WHAT IS REQUIRED: Look below for the lines from the one with "(** *** Peers *)" to the one with "rewrite (proj2 (canonical_spec", and copy exactly those lines, both ends included.
··· RECORDS PROVIDED ···
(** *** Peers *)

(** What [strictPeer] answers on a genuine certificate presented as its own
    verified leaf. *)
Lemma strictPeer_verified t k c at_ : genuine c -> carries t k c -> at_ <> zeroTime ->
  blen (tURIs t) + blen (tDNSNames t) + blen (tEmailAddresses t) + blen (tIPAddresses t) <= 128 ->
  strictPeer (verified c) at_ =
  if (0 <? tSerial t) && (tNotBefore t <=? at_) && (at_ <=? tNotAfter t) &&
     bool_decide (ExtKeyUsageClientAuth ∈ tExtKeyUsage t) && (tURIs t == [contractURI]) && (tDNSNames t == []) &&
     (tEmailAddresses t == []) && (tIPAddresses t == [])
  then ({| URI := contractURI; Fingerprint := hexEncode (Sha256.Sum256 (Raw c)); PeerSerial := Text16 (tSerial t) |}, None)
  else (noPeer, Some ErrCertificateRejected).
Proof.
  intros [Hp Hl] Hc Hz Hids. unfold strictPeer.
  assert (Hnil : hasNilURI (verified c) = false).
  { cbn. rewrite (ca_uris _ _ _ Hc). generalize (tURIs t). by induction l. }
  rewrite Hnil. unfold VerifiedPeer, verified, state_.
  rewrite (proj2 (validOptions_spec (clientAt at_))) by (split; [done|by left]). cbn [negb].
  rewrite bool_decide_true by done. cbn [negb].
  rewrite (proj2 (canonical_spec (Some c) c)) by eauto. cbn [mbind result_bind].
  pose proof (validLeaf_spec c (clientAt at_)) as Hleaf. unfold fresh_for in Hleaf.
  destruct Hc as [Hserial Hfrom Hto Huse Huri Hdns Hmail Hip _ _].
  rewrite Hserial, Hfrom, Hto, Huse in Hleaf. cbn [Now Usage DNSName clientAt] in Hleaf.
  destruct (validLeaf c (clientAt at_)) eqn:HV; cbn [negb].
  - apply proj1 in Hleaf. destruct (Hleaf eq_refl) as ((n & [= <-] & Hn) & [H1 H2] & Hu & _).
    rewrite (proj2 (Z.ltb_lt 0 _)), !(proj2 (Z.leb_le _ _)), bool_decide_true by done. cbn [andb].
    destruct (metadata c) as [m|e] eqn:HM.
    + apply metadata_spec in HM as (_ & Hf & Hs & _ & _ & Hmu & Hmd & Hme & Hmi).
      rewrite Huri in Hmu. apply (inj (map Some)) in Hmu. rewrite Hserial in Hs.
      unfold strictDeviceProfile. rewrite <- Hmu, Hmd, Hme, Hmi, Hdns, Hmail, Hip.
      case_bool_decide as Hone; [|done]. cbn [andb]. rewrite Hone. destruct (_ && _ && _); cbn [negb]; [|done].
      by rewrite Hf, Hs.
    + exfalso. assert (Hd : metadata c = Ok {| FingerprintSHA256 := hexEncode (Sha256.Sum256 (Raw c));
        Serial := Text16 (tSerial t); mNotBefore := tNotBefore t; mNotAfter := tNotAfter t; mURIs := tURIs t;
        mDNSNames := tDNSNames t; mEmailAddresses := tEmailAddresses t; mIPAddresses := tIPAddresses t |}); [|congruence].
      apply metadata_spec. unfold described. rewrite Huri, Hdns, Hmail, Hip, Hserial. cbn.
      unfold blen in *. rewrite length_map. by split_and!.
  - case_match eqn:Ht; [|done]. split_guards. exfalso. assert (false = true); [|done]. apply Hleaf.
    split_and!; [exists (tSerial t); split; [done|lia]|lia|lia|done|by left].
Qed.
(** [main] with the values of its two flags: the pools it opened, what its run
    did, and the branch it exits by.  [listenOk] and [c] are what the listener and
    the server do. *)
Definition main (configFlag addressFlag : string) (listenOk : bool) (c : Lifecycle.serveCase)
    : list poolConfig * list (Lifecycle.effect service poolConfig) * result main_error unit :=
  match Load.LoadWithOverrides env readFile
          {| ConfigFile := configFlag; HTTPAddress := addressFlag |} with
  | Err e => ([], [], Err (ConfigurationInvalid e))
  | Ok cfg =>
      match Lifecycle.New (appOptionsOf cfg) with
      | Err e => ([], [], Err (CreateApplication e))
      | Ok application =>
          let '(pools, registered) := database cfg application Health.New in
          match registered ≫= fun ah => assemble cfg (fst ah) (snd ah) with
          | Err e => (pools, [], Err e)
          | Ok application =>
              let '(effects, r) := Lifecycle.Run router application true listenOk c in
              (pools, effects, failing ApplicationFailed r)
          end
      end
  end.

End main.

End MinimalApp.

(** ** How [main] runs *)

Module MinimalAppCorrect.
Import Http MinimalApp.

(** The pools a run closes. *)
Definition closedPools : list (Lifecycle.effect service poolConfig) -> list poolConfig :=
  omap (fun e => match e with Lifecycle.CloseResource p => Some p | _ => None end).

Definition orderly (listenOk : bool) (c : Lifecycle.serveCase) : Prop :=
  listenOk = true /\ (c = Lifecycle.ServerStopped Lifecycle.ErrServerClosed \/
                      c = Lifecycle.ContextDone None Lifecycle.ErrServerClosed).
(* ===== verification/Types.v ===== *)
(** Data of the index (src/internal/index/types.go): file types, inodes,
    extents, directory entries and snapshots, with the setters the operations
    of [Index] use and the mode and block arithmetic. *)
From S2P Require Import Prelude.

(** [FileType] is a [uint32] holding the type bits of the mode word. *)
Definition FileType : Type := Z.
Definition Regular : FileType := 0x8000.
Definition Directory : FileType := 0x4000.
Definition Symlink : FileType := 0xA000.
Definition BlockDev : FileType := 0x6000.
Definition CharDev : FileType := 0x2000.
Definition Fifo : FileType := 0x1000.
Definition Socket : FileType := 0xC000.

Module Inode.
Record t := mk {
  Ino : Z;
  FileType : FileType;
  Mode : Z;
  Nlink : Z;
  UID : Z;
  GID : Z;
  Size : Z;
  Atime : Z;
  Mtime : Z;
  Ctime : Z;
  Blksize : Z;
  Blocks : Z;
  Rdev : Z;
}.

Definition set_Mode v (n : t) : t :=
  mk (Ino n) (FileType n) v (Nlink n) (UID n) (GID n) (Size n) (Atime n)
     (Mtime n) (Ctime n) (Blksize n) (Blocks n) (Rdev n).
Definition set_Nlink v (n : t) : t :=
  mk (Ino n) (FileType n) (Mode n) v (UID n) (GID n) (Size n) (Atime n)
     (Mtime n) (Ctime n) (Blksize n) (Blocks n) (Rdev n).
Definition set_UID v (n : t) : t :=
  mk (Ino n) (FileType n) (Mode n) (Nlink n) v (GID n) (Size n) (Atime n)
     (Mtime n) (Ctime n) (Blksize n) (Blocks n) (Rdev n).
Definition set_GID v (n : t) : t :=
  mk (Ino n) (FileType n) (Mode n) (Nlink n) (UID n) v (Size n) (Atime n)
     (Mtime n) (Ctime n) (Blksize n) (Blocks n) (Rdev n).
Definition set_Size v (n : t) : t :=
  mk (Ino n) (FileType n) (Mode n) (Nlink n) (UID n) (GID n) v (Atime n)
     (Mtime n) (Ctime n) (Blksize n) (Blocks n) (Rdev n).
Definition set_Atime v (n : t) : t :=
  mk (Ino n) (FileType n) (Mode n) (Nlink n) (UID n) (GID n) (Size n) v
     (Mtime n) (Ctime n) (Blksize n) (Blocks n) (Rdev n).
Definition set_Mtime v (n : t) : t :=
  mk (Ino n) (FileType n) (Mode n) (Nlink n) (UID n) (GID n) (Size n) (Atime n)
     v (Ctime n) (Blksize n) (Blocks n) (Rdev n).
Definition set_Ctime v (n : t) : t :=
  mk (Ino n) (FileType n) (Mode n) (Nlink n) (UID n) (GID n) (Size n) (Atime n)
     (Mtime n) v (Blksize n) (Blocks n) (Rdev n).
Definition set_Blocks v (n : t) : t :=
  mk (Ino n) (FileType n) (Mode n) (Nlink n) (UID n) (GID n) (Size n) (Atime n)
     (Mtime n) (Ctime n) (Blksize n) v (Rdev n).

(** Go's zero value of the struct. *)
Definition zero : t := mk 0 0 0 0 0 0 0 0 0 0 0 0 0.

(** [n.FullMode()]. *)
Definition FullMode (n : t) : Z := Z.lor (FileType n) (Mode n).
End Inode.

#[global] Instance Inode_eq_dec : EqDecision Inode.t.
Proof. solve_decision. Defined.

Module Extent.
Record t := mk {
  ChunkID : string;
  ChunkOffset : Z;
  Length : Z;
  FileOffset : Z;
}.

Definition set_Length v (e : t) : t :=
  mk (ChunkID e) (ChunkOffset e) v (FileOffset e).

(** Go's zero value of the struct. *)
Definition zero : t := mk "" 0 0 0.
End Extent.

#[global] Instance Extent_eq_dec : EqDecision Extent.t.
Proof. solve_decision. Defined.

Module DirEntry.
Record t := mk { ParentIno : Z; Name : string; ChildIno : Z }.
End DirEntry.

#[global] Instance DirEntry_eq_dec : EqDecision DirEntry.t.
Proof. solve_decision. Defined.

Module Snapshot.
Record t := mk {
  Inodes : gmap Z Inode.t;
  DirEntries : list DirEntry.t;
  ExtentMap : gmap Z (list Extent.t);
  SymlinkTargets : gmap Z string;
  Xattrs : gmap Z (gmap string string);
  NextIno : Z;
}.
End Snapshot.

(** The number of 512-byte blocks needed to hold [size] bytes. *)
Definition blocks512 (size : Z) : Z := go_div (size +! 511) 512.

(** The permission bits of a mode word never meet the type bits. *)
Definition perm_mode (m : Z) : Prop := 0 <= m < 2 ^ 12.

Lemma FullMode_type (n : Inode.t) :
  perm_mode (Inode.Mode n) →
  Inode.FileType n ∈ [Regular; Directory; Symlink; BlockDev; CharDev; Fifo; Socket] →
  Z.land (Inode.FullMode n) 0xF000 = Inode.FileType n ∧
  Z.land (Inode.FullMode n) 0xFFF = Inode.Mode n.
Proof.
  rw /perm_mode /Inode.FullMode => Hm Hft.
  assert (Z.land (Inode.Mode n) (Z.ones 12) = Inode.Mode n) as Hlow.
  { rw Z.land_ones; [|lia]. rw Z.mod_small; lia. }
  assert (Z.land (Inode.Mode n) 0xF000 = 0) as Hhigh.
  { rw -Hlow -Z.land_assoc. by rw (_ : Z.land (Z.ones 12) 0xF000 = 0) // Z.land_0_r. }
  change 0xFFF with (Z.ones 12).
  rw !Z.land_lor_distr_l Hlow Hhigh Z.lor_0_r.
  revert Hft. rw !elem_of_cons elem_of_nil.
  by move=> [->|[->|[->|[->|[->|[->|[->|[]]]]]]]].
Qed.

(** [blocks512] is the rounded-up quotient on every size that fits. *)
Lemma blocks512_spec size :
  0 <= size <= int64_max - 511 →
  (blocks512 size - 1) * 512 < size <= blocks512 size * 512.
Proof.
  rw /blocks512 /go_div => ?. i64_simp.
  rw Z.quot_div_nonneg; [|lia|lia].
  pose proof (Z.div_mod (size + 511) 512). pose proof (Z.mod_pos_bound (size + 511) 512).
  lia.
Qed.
···
··· RECORDS PROVIDED ···
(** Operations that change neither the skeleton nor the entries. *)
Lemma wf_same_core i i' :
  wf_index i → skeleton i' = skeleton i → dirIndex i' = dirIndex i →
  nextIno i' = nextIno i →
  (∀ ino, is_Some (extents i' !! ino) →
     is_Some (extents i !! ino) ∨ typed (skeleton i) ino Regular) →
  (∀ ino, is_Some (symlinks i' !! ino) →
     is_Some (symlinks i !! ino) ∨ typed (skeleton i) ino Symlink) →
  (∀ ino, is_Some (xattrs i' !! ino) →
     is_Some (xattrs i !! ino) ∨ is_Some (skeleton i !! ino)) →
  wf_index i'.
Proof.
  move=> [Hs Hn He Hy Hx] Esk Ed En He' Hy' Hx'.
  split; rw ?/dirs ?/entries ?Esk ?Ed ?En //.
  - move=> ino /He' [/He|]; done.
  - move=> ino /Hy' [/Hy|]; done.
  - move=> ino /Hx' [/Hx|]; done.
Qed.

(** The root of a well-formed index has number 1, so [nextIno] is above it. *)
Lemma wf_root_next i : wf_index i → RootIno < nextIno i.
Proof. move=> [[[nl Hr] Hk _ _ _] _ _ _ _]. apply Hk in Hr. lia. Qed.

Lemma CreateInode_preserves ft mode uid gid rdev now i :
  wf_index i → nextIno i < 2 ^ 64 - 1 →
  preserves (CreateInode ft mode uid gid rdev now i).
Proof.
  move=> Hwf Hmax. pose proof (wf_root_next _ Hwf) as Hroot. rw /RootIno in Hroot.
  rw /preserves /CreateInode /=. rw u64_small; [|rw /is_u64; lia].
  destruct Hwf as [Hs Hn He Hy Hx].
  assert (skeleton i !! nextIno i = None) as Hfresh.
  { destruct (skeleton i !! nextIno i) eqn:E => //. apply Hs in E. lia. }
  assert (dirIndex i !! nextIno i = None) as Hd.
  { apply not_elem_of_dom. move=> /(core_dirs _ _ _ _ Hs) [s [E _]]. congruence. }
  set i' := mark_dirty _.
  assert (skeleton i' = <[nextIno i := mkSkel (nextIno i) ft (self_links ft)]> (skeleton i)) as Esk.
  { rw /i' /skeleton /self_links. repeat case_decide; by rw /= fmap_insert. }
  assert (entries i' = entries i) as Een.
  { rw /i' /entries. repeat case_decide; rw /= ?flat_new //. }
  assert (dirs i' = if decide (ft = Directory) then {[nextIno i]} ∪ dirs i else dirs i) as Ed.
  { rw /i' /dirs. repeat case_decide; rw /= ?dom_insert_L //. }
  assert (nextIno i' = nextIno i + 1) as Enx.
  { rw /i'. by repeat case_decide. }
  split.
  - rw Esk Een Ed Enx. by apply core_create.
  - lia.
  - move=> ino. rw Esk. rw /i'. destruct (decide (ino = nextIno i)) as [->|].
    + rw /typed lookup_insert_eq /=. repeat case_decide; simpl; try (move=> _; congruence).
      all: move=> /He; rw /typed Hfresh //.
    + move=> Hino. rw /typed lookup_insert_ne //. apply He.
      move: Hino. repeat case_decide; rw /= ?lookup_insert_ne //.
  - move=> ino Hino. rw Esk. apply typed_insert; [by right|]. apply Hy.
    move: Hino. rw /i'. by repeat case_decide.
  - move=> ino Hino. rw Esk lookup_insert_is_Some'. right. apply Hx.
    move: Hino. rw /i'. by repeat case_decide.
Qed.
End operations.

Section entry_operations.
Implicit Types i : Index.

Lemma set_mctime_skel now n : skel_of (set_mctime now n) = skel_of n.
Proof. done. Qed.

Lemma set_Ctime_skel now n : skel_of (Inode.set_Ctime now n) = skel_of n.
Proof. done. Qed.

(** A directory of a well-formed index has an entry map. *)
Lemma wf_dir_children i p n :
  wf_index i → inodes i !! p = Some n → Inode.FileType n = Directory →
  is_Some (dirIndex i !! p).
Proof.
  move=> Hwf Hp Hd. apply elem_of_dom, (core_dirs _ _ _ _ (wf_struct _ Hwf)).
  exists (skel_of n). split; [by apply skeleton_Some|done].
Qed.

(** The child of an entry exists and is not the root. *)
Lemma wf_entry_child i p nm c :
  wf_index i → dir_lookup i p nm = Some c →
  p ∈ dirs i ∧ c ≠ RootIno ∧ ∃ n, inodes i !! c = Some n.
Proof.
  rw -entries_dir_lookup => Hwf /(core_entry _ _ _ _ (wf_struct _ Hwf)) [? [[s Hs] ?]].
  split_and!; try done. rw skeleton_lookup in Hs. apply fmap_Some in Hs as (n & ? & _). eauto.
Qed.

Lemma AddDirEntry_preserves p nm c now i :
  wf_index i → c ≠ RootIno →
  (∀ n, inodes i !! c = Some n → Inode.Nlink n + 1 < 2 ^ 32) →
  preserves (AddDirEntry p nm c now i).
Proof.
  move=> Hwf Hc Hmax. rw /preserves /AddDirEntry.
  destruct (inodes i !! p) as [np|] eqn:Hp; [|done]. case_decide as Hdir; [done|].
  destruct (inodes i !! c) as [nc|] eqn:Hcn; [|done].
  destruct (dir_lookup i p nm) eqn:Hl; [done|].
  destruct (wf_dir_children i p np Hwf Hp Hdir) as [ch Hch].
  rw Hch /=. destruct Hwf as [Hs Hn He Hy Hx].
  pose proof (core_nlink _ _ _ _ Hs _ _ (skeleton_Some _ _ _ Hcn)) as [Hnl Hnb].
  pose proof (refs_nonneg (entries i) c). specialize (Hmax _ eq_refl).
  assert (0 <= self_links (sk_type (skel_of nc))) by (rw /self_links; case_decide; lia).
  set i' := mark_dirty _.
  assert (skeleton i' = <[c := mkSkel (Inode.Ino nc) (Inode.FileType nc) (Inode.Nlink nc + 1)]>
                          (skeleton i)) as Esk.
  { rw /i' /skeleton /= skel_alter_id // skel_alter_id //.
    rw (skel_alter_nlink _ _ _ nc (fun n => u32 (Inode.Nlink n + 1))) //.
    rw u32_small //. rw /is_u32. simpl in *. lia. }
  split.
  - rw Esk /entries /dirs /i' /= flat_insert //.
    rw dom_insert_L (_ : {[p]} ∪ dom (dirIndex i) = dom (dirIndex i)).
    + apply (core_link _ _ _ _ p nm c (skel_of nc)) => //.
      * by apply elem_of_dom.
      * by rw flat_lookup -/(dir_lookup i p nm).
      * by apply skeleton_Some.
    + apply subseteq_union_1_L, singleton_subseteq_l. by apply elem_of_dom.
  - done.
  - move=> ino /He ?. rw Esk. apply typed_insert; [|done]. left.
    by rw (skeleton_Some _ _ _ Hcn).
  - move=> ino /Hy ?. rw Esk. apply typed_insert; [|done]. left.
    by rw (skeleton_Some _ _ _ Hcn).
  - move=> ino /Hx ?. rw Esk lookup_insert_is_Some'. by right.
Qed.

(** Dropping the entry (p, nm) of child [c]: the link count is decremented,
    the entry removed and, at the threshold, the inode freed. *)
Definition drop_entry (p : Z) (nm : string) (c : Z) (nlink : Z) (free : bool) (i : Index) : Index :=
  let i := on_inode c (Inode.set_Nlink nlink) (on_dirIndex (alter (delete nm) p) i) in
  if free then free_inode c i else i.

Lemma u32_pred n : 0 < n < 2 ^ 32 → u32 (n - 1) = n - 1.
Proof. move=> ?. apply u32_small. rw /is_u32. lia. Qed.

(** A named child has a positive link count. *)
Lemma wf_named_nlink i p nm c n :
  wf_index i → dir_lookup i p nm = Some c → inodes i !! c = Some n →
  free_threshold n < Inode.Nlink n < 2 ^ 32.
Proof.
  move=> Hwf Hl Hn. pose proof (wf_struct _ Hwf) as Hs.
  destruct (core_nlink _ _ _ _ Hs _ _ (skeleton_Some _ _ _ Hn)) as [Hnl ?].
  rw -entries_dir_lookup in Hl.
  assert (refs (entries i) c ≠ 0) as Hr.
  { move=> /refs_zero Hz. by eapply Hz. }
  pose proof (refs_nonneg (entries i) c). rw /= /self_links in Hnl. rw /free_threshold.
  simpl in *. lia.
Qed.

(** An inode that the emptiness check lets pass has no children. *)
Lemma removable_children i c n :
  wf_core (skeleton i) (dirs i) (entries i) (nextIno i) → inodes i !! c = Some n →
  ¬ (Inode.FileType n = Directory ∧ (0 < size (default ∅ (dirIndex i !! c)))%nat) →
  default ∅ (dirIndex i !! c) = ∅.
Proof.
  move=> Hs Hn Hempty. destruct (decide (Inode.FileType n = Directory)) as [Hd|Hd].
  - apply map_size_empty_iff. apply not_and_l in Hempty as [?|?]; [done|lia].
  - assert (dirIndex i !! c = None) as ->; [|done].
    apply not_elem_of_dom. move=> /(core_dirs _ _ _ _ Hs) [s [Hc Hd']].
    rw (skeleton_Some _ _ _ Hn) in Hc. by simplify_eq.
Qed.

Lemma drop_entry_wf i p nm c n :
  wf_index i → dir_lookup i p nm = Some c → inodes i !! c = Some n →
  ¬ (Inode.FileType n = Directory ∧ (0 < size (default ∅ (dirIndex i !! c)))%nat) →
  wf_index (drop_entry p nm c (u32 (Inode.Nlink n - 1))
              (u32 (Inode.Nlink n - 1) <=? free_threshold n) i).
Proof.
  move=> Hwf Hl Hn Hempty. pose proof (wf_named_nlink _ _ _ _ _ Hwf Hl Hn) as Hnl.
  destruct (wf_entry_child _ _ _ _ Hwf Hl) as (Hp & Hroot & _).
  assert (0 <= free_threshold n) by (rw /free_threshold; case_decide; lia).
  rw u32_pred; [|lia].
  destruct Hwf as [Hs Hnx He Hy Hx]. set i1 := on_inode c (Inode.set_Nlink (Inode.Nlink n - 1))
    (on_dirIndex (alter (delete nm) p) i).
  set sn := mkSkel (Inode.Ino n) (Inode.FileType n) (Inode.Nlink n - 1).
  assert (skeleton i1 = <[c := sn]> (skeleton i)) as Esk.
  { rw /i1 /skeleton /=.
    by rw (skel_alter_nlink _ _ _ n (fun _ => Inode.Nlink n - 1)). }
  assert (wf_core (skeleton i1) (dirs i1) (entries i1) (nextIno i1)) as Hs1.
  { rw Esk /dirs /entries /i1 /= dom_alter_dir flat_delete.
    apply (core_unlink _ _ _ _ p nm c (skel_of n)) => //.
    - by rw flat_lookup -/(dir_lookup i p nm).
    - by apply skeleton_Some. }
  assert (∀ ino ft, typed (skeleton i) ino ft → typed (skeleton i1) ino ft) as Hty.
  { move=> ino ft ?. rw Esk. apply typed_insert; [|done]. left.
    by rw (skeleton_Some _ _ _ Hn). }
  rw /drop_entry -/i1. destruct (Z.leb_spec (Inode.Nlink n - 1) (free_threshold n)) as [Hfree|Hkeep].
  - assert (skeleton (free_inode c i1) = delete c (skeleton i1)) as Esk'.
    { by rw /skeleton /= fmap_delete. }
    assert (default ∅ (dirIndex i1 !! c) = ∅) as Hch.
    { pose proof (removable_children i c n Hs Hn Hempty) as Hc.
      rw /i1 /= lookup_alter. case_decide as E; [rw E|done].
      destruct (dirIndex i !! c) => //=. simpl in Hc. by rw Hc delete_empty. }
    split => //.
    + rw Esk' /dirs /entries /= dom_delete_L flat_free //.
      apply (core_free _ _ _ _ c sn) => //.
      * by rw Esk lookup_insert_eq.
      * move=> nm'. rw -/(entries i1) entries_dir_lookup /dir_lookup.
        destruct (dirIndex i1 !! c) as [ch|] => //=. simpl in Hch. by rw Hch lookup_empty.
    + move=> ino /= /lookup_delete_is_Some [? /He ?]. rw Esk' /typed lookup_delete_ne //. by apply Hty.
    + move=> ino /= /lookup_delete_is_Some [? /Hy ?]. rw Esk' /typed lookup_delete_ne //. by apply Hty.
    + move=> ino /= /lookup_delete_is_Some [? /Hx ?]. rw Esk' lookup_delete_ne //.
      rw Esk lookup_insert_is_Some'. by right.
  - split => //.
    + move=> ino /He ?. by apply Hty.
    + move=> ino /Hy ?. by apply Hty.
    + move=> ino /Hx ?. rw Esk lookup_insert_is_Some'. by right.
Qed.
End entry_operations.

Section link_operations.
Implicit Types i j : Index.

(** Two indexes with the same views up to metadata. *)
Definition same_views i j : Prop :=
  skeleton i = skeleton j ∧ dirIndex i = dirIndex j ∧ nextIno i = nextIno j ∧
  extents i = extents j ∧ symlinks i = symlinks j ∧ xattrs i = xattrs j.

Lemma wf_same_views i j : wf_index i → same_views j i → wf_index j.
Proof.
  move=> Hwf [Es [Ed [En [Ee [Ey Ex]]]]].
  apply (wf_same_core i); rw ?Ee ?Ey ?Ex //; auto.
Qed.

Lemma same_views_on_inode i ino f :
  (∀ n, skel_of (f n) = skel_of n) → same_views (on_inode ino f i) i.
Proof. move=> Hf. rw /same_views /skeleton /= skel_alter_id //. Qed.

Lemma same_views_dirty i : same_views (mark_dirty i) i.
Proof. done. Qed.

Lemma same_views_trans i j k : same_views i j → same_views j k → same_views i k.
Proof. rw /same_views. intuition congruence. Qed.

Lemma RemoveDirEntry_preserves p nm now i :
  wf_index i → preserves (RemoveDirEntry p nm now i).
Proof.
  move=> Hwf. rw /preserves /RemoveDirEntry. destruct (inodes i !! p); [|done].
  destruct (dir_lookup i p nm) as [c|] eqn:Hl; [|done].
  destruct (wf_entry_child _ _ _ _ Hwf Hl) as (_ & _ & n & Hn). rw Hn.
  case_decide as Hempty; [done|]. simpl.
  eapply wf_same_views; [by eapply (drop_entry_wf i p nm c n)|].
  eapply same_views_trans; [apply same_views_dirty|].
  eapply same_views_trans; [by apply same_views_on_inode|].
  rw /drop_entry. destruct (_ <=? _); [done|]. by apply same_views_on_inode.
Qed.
···
··· RECORDS PROVIDED ···
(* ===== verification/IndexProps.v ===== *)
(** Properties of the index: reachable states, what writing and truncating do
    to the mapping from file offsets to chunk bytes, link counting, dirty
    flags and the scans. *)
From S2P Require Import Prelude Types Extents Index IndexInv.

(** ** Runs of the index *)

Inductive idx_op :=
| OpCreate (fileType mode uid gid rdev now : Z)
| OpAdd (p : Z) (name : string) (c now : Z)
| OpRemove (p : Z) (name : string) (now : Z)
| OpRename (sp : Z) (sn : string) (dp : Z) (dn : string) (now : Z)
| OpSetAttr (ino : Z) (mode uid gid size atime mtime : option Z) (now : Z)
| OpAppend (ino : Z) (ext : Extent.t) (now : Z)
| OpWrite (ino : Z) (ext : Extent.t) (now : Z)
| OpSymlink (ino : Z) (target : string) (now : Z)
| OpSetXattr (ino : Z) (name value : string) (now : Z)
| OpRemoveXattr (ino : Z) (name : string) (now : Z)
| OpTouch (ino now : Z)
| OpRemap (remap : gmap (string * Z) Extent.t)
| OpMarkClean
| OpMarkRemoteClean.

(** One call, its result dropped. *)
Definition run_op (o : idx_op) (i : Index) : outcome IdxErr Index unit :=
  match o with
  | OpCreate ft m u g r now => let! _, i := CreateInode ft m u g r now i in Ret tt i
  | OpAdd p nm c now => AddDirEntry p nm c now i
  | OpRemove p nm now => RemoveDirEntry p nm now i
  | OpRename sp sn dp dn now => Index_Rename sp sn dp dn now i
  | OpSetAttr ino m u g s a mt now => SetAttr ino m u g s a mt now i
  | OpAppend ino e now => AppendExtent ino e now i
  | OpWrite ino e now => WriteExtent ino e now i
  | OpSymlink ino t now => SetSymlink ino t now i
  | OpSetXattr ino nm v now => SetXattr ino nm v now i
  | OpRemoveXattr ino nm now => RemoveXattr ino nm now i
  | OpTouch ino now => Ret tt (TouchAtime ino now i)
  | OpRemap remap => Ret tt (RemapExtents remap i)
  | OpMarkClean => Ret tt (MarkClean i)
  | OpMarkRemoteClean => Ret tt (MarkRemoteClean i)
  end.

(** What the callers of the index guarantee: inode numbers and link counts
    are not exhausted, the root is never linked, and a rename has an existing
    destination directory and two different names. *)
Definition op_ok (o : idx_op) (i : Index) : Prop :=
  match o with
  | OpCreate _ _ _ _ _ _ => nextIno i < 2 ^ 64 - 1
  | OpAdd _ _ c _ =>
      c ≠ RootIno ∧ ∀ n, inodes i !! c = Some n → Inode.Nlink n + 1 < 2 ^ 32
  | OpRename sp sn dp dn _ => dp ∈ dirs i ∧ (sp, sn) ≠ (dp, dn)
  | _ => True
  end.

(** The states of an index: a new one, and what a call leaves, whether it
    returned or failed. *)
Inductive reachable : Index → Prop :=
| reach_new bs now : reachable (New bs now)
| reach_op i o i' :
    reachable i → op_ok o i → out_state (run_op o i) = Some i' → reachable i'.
···
ANSWER TO THE PROBLEM:
(** *** Peers *)

(** What [strictPeer] answers on a genuine certificate presented as its own
    verified leaf. *)
Lemma strictPeer_verified t k c at_ : genuine c -> carries t k c -> at_ <> zeroTime ->
  blen (tURIs t) + blen (tDNSNames t) + blen (tEmailAddresses t) + blen (tIPAddresses t) <= 128 ->
  strictPeer (verified c) at_ =
  if (0 <? tSerial t) && (tNotBefore t <=? at_) && (at_ <=? tNotAfter t) &&
     bool_decide (ExtKeyUsageClientAuth ∈ tExtKeyUsage t) && (tURIs t == [contractURI]) && (tDNSNames t == []) &&
     (tEmailAddresses t == []) && (tIPAddresses t == [])
  then ({| URI := contractURI; Fingerprint := hexEncode (Sha256.Sum256 (Raw c)); PeerSerial := Text16 (tSerial t) |}, None)
  else (noPeer, Some ErrCertificateRejected).
Proof.
  intros [Hp Hl] Hc Hz Hids. unfold strictPeer.
  assert (Hnil : hasNilURI (verified c) = false).
  { cbn. rewrite (ca_uris _ _ _ Hc). generalize (tURIs t). by induction l. }
  rewrite Hnil. unfold VerifiedPeer, verified, state_.
  rewrite (proj2 (validOptions_spec (clientAt at_))) by (split; [done|by left]). cbn [negb].
  rewrite bool_decide_true by done. cbn [negb].
  rewrite (proj2 (canonical_spec (Some c) c)) by eauto. cbn [mbind result_bind].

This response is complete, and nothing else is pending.